A Abidjan, dans le cadre du volet « aide au développement » de la même mission sur la régulation financière internationale, nous souhaitions examiner l'exercice des responsabilités de la banque régionale. Reçu avec un excellent collègue, notre rapporteur spécial du budget de la coopération, dont chacun connaît la truculence et l'efficacité, par l'ambassadeur, je me suis aperçu que celui-ci faisait de la politique intérieure tandis que nous faisions, vis-à-vis des interlocuteurs que nous rencontrions, de la diplomatie étatique. En conclusion, je dirai donc que ces expériences sont très formatrices.
M. Ivan LEVAÏ
Tout au long de la journée, Hubert Védrine, Raymond Forni et le président Poncelet ont insisté sur la répartition des rôles. Puisque Philippe Marini a conclu en parlant de cet ambassadeur qui s'occupait de politique intérieure, j'aimerais demander à Guy Penne s'il a souvent rencontré des ambassadeurs de ce genre.
· Intervention de M. Guy PENNE, sénateur
La société des ambassadeurs est très diversifiée : certains sont très bons, d'autres moins ; certains font de l'hôtellerie et d'autres de la politique. Cela étant, je crois que le métier des ambassadeurs a beaucoup évolué en vingt ans. La dimension économique compte beaucoup plus qu'avant tandis que la multilatéralité a imposé un certain nombre de coopérations entre les ambassadeurs.

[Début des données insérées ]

(* ===== verification/Placeholder.v ===== *)
(** * The placeholder of a withheld frame ([withheldPlaceholder] of [internal/observer/daemon/consent_fence.go])

    The content-free capture diagnostic uploaded at the sequence of a withheld frame. It reads four members of
    the frame and the frame's sequence: whatever else the frame carries cannot change it, and it is an
    observation the Collector accepts. *)

From S2P Require Import Prelude GoStrings.
From S2P Require Import GoTime.
From S2P Require Import Json.
From S2P Require Import JsonText.
From S2P Require Import GoJson.
From S2P Require Import MemberOrder.
From S2P Require Import SpoolTypes.
From S2P Require Import Segment.
From S2P Require Import Batch.
From S2P Require Import WireTypes.
From S2P Require Import StrictDecode.
From S2P Require Import Sendable.
From S2P Require Import GoLit.
From S2P Require Import Fields.
From S2P Require Import Evidence.
From S2P Require Import Sealed.
From S2P Require Import Policy.

Definition withheldContext : bytes :=
  str "observation withheld before upload: the owner withdrew consent for the transcript root it was captured under".

(** The members read. *)
Definition withheldProvenance : list gofield :=
  [(str "Adapter", str "adapter", TString); (str "AdapterVersion", str "adapter_version", TString);
   (str "ContentPolicy", str "content_policy", wire.ProvenanceContentPolicy)].
Definition withheldFields : list gofield :=
  [(str "ObservationID", str "observation_id", TString); (str "CapturedAt", str "captured_at", TTime);
   (str "Provenance", str "provenance", TStruct withheldProvenance)].
Definition withheldEnv : gotype := TStruct withheldFields.

Record env_read : Type := mkEnvRead { er_ObservationID : bytes; er_CapturedAt : gotime; er_Provenance : Provenance }.

Definition env_of (v : goval) : env_read :=
  let p := get withheldEnv "Provenance" v in
  let s name := as_string (get (TStruct withheldProvenance) name p) in
  mkEnvRead (as_string (get withheldEnv "ObservationID" v))
    (match get withheldEnv "CapturedAt" v with GTime t => t | _ => zero_time end)
    (mkProvenance (s "Adapter"%string) (s "AdapterVersion"%string) (s "ContentPolicy"%string) None None None None None None None None None).

Inductive placeholder_error : Type := PhDecode | PhBuild (e : build_error) | PhSeal (e : build_error).

Definition withheld_diagnostic : CaptureDiagnosticInput :=
  mkDiagnostic (str "CAPTURE_LOSS") (str "INFO") (str "LOST") withheldContext.

Definition withheld_common (r : env_read) : Common := mkCommon (er_CapturedAt r) (er_CapturedAt r) (er_Provenance r) None.

(** From what was read and the sequence. *)
Definition build_placeholder (r : env_read) (sequence : Z) : result placeholder_error bytes :=
  match NewCaptureDiagnostic (withheld_common r) withheld_diagnostic with
  | Err e => Err (PhBuild e)
  | Ok pending => match Seal pending sequence (er_ObservationID r) with Err e => Err (PhSeal e) | Ok obs => Ok (writeCanonical obs) end
  end.

Definition withheldPlaceholder (rec : record) : result placeholder_error bytes :=
  match Unmarshal (rec_Payload rec) withheldEnv with
  | None => Err PhDecode
  | Some v => build_placeholder (env_of v) (rec_Sequence rec)
  end.

(** ** Non-interference *)

(** Whether a member is stored, by its name up to case. *)
Definition named_in (fs : list gofield) (kv : bytes * json) : bool := bool_decide (is_Some (find_field fs kv.1)).

(** What may leave the machine: the id, the capture time and, of the provenance, the adapter, its version and the
    content policy. *)
Definition visible_provenance : list gofield :=
  [(str "Adapter", str "adapter", TString); (str "AdapterVersion", str "adapter_version", TString);
   (str "ContentPolicy", str "content_policy", wire.ProvenanceContentPolicy)].
Definition visible : list gofield :=
  [(str "ObservationID", str "observation_id", TString); (str "CapturedAt", str "captured_at", TTime);
   (str "Provenance", str "provenance", TStruct visible_provenance)].

(** An object without its other members. *)
Definition seen_provenance (v : json) : json :=
  match v with JObj m => JObj (filter (fun kv => named_in visible_provenance kv = true) m) | _ => v end.
Definition seen_member (kv : bytes * json) : bytes * json :=
  if bool_decide (find_field visible kv.1 = Some 2%nat) then (kv.1, seen_provenance kv.2) else kv.
Definition seen (v : json) : json :=
  match v with JObj m => JObj (map seen_member (filter (fun kv => named_in visible kv = true) m)) | _ => v end.

Lemma reads_visible : withheldEnv = TStruct visible.
Proof. done. Qed.

Lemma decode_members_cons strict dec fs k v m vals :
  decode_members strict dec fs ((k, v) :: m) vals
  = match find_field fs k with
    | Some i =>
        match fs !! i, vals !! i with
        | Some f, Some old => dbind (dec v (go_type f) old) (fun x => decode_members strict dec fs m (<[i := x]> vals))
        | _, _ => decode_members strict dec fs m vals
        end
    | None => dbind (Ok (tt, if strict then Some (EUnknownField k) else None)) (fun _ => decode_members strict dec fs m vals)
    end.
Proof. done. Qed.

Lemma dbind_ext {A B} (m : decoded A) (f g : A -> decoded B) : (forall a, f a = g a) -> dbind m f = dbind m g.
Proof. intros H. destruct m as [[a e]|e]; [|done]. cbn. by rewrite H. Qed.

(** A lenient decoder only stores the members it has a field for. *)
Lemma decode_members_seen dec fs m vals :
  decode_members false dec fs m vals = decode_members false dec fs (filter (fun kv => named_in fs kv = true) m) vals.
Proof.
  revert vals. induction m as [|[k v] m IH]; intros vals; [done|]. rewrite filter_cons, decode_members_cons.
  destruct (find_field fs k) as [i|] eqn:E.
  - rewrite decide_True by (unfold named_in; cbn [fst]; rewrite E; by rewrite bool_decide_true).
    rewrite decode_members_cons, E. destruct (fs !! i) as [f|]; [|done]. destruct (vals !! i) as [old|]; [|done].
    apply dbind_ext. intros x. apply IH.
  - rewrite decide_False by (unfold named_in; cbn [fst]; rewrite E; rewrite bool_decide_false by (by intros []); done).
    rewrite <-IH. cbn [dbind]. by destruct (decode_members _ _ _ _ _) as [[? []]|].
Qed.

(** Members a decoder cannot tell apart. *)
Lemma decode_members_map strict dec fs (g : bytes * json -> bytes * json) m vals :
  (forall kv, (g kv).1 = kv.1) ->
  (forall kv i f old, kv ∈ m -> find_field fs kv.1 = Some i -> fs !! i = Some f -> dec (g kv).2 (go_type f) old = dec kv.2 (go_type f) old) ->
  decode_members strict dec fs (map g m) vals = decode_members strict dec fs m vals.
Proof.
  intros Hk. revert vals. induction m as [|[k v] m IH]; intros vals Hd; [done|]. cbn [map].
  assert (IH' : forall vals, decode_members strict dec fs (map g m) vals = decode_members strict dec fs m vals).
  { intros vals'. apply IH. intros kv i f old Hin. apply Hd. by right. }
  specialize (Hd (k, v)). pose proof (Hk (k, v)) as Hkv. destruct (g (k, v)) as [k' v']. cbn [fst snd] in *. subst k'.
  rewrite !decode_members_cons. destruct (find_field fs k) as [i|] eqn:E; [|by rewrite IH'].
  destruct (fs !! i) as [f|] eqn:Ef; [|done]. destruct (vals !! i) as [old|]; [|done].
  rewrite (Hd i f old) by (done || by left). apply dbind_ext. intros x. apply IH'.
Qed.

Lemma decode_seen_provenance v old :
  decode_into false (seen_provenance v) (TStruct visible_provenance) old = decode_into false v (TStruct visible_provenance) old.
Proof. destruct v as [| | | | |m]; try done. cbn [seen_provenance decode_into target]. by rewrite <-decode_members_seen. Qed.

Lemma decode_seen v old : decode_into false (seen v) (TStruct visible) old = decode_into false v (TStruct visible) old.
Proof.
  destruct v as [| | | | |m]; try done. cbn [seen decode_into target]. f_equal. f_equal.
  rewrite (decode_members_seen _ _ m), decode_members_map; [done| |].
  - intros [k v]. unfold seen_member. by case_bool_decide.
  - intros [k v] i f old' _ Hi Hf. unfold seen_member. cbn [fst snd] in *. case_bool_decide as E; [|done].
    rewrite Hi in E. injection E as ->. injection Hf as <-. apply decode_seen_provenance.
Qed.

(** C24: the placeholder of a frame depends only on the frame's sequence and on its members [observation_id], [captured_at] and [provenance]'s [adapter], [adapter_version] and [content_policy]. *)
Theorem placeholder_noninterference rec rec' v v' :
  rec_Sequence rec = rec_Sequence rec' ->
  parse_value add_member (S (2 * length (rec_Payload rec))) (rec_Payload rec) = Some (v, []) ->
  parse_value add_member (S (2 * length (rec_Payload rec'))) (rec_Payload rec') = Some (v', []) ->
  seen v = seen v' -> withheldPlaceholder rec = withheldPlaceholder rec'.
Proof.
  intros Hs Hv Hv' Hseen. unfold withheldPlaceholder, Unmarshal. rewrite Hv, Hv'. cbn [mbind option_bind skip_ws]. rewrite !bool_decide_true by done.
  unfold decode_as. rewrite !reads_visible, <-(decode_seen v), <-(decode_seen v'), Hseen, Hs. done.
Qed.

(** ** Acceptance *)

(** What was read is good enough for a capture diagnostic. *)
Record env_ok (r : env_read) : Prop := mkEnvOk {
  eo_id : bounded maxObservationID (er_ObservationID r);
  eo_time : wf_time (er_CapturedAt r) /\ is_Some (formatRFC3339 (er_CapturedAt r)) /\ IsZero (er_CapturedAt r) = false;
  eo_adapter : bounded maxAdapter (pv_Adapter (er_Provenance r));
  eo_version : bounded maxAdapterVersion (pv_AdapterVersion (er_Provenance r));
  eo_policy : Valid wire.ProvenanceContentPolicy (pv_ContentPolicy (er_Provenance r)) = true;
}.

Lemma withheld_common_ok v : env_ok (env_of v) -> validateCommon (withheld_common (env_of v)) = Ok tt /\ typed_common (withheld_common (env_of v)).
Proof.
  intros [_ (Hw&Hf&Hz) Ha Hav Hp]. split; [|by split; [..|intros ? [=]]].
  unfold validateCommon. cbn [withheld_common cm_OccurredAt cm_CapturedAt cm_Provenance cm_RunContext]. rewrite !Hz. unfold validateProvenance.
  rewrite (proj2 (boundedNonEmpty_Ok _ _ _) Ha). cbn [mbind result_bind]. rewrite (proj2 (boundedNonEmpty_Ok _ _ _) Hav). cbn [mbind result_bind].
  rewrite (proj2 (validEnum_Valid _ _ _) Hp). cbn [mbind result_bind].
  repeat (rewrite (proj2 (boundedOptionalPtr_Ok _ _ _)) by done; cbn [mbind result_bind]). done.
Qed.

(** Under those bounds the frame has a placeholder: a capture diagnostic with the frame's sequence and id that
    the Collector's strict decoder accepts at every index, and that says nothing but that it was withheld. *)
Theorem placeholder_accepted rec v idx :
  Unmarshal (rec_Payload rec) withheldEnv = Some v -> env_ok (env_of v) -> 1 <= rec_Sequence rec <= MaxInt64 ->
  exists payload p j d, withheldPlaceholder rec = Ok payload /\ decode_raw payload = Some (j, []) /\ decodeObservation j idx = Ok d
    /\ New (withheld_common (env_of v)) (ICaptureDiagnostic withheld_diagnostic) = Ok p
    /\ reads_as (withheld_common (env_of v)) (ICaptureDiagnostic withheld_diagnostic) p (rec_Sequence rec) (er_ObservationID (env_of v)) d.
Proof.
  intros Hv Hok Hs. destruct (withheld_common_ok v Hok) as [Hc Ht].
  destruct (NewCaptureDiagnostic_Ok _ withheld_diagnostic Hc) as [p Hp]; [by vm_compute..|].
  destruct (Seal_reads (withheld_common (env_of v)) (ICaptureDiagnostic withheld_diagnostic) p (rec_Sequence rec) (er_ObservationID (env_of v)))
    as (o&j&d&Ho&Hj&_&_&Ha&Hr); [done|done|exact Hp|done|by destruct Hok|].
  exists (writeCanonical o), p, j, d. split; [|split; [done|split; [by apply accepted_observation|split; [exact Hp|done]]]].
  unfold withheldPlaceholder, build_placeholder. by rewrite Hv, Hp, Ho.
Qed.

(** ** A frame and what replaces it *)

Definition demo_frame : bytes := js "{'captured_at':'2026-07-16T10:00:00.5Z','kind':'MESSAGE','message':{'byte_count':42,'role':'USER'},'observation_id':'obs_1','occurred_at':'2026-07-16T09:59:00Z','provenance':{'adapter':'codex','adapter_version':'1','content_policy':'METADATA_ONLY','native_session_id':'s-77','source_locator':'2026/07/rollout-7.jsonl'},'sequence':7}".

Definition demo_other : bytes := js "{'captured_at':'2026-07-16T10:00:00.5Z','kind':'TOOL_CALL','observation_id':'obs_1','occurred_at':'2026-07-15T00:00:00Z','provenance':{'adapter':'codex','adapter_version':'1','content_policy':'METADATA_ONLY'},'sequence':7}".

Definition demo_hidden : bytes := js "{'capture_diagnostic':{'code':'CAPTURE_LOSS','completeness_effect':'LOST','context':'observation withheld before upload: the owner withdrew consent for the transcript root it was captured under','severity':'INFO'},'captured_at':'2026-07-16T10:00:00.5Z','kind':'CAPTURE_DIAGNOSTIC','observation_id':'obs_1','occurred_at':'2026-07-16T10:00:00.5Z','provenance':{'adapter':'codex','adapter_version':'1','content_policy':'METADATA_ONLY'},'sequence':7}".

Example demo_placeholder : withheldPlaceholder (mkRecord 7 demo_frame) = Ok demo_hidden.
Proof. vm_compute. reflexivity. Qed.

Definition demo_read (payload : bytes) : json :=
  match parse_value add_member (S (2 * length payload)) payload with Some (v, _) => v | None => JNull end.

Lemma placeholder_noninterference_witness :
  withheldPlaceholder (mkRecord 7 demo_frame) = withheldPlaceholder (mkRecord 7 demo_other)
  /\ withheldPlaceholder (mkRecord 7 demo_frame) = Ok demo_hidden.
Proof.
  refine (conj (placeholder_noninterference (mkRecord 7 demo_frame) (mkRecord 7 demo_other) (demo_read demo_frame) (demo_read demo_other) _ _ _ _) demo_placeholder).
  - reflexivity.
  - vm_compute. reflexivity.
  - vm_compute. reflexivity.
  - vm_compute. reflexivity.
Defined.

Definition demo_env : goval := Eval vm_compute in default GNil (Unmarshal demo_frame withheldEnv).

Lemma placeholder_accepted_witness :
  exists payload j d, withheldPlaceholder (mkRecord 7 demo_frame) = Ok payload /\ decode_raw payload = Some (j, []) /\ decodeObservation j 0 = Ok d
    /\ do_Kind d = str "CAPTURE_DIAGNOSTIC" /\ do_Sequence d = 7.
Proof.
  destruct (placeholder_accepted (mkRecord 7 demo_frame) demo_env 0) as (payload&p&j&d&Hp&Hj&Hd&_&Hr).
  - vm_compute. reflexivity.
  - split.
    + refine (conj _ _); [discriminate|vm_compute; discriminate].
    + refine (conj _ (conj _ _)); [vm_compute; repeat split; discriminate|eexists; vm_compute; reflexivity|reflexivity].
    + refine (conj _ _); [discriminate|vm_compute; discriminate].
    + refine (conj _ _); [discriminate|vm_compute; discriminate].
    + reflexivity.
  - cbn. unfold MaxInt64. lia.
  - exists payload, j, d. exact (conj Hp (conj Hj (conj Hd (conj (ra_kind _ _ _ _ _ _ Hr) (ra_sequence _ _ _ _ _ _ Hr))))).
Defined.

Cela s'est encore accentué depuis la chute du mur de Berlin.
M. Ivan LEVAÏ
Quel est votre sentiment sur la diplomatie parlementaire dans le nouvel ordre mondial ?
M. Guy PENNE
Pour bien définir mon idée, je reprendrai une citation de M. Boutros-Ghali qui disait, en 1998, « charnière entre les citoyens des États et la communauté des États et par définition voués au dialogue, au débat et à la recherche des ententes, les parlementaires sont les agents mêmes de la démocratisation au niveau international ». Cette définition qui vient d'un homme qui a été ministre et secrétaire général de l'ONU, qui s'occupe aujourd'hui de francophonie et qui a une longue expérience, me semble tout à fait juste.
J'aimerais vous donner des exemples de la capacité de la démocratie parlementaire à débloquer certaines situations difficiles. Avec certains parlementaires, dont le président de l'Assemblée nationale de la République Centrafricaine, nous avions mené, sous l'égide de l'Assemblée parlementaire de la francophonie, une mission au Burundi. A l'époque, le Burundi faisait l'objet d'un embargo décidé par les pays voisins, ce qui est assez atypique. Nous avons pu faire évoluer la situation. Nous avons également mené, toujours sous l'égide de la francophonie, une mission auprès du président de la Guinée, toujours persuadé du bien-fondé de ses idées. Il avait repoussé Madeleine Allbright, le président Chirac et, encore plus grossièrement, notre ministre Charles Josselin, lorsque ils lui avaient demandé de se montrer plus respectueux de la démocratie vis-à-vis du parlementaire emprisonné Alpha Condé. Nous avons remué ciel et terre au cours de cette mission et n'avons pas cessé de faire des conférences de presse et d'insister auprès du président de la Guinée pour la libération d'Alpha Condé. Nous avons appris il y a quelques jours que celui-ci était désormais libre. Dans cette affaire, les parlementaires étaient beaucoup plus libres que Charles Josselin pour émettre leur opinion.
M. Ivan LEVAÏ
Ainsi, la démocratie parlementaire réussit là où tout échoue. Je cède maintenant la parole à Béatrice Marre. Madame, avez-vous lu l'article du Monde indiquant que Matignon recherchait un conseiller en anti-mondialisation ? Est-ce une information exacte ?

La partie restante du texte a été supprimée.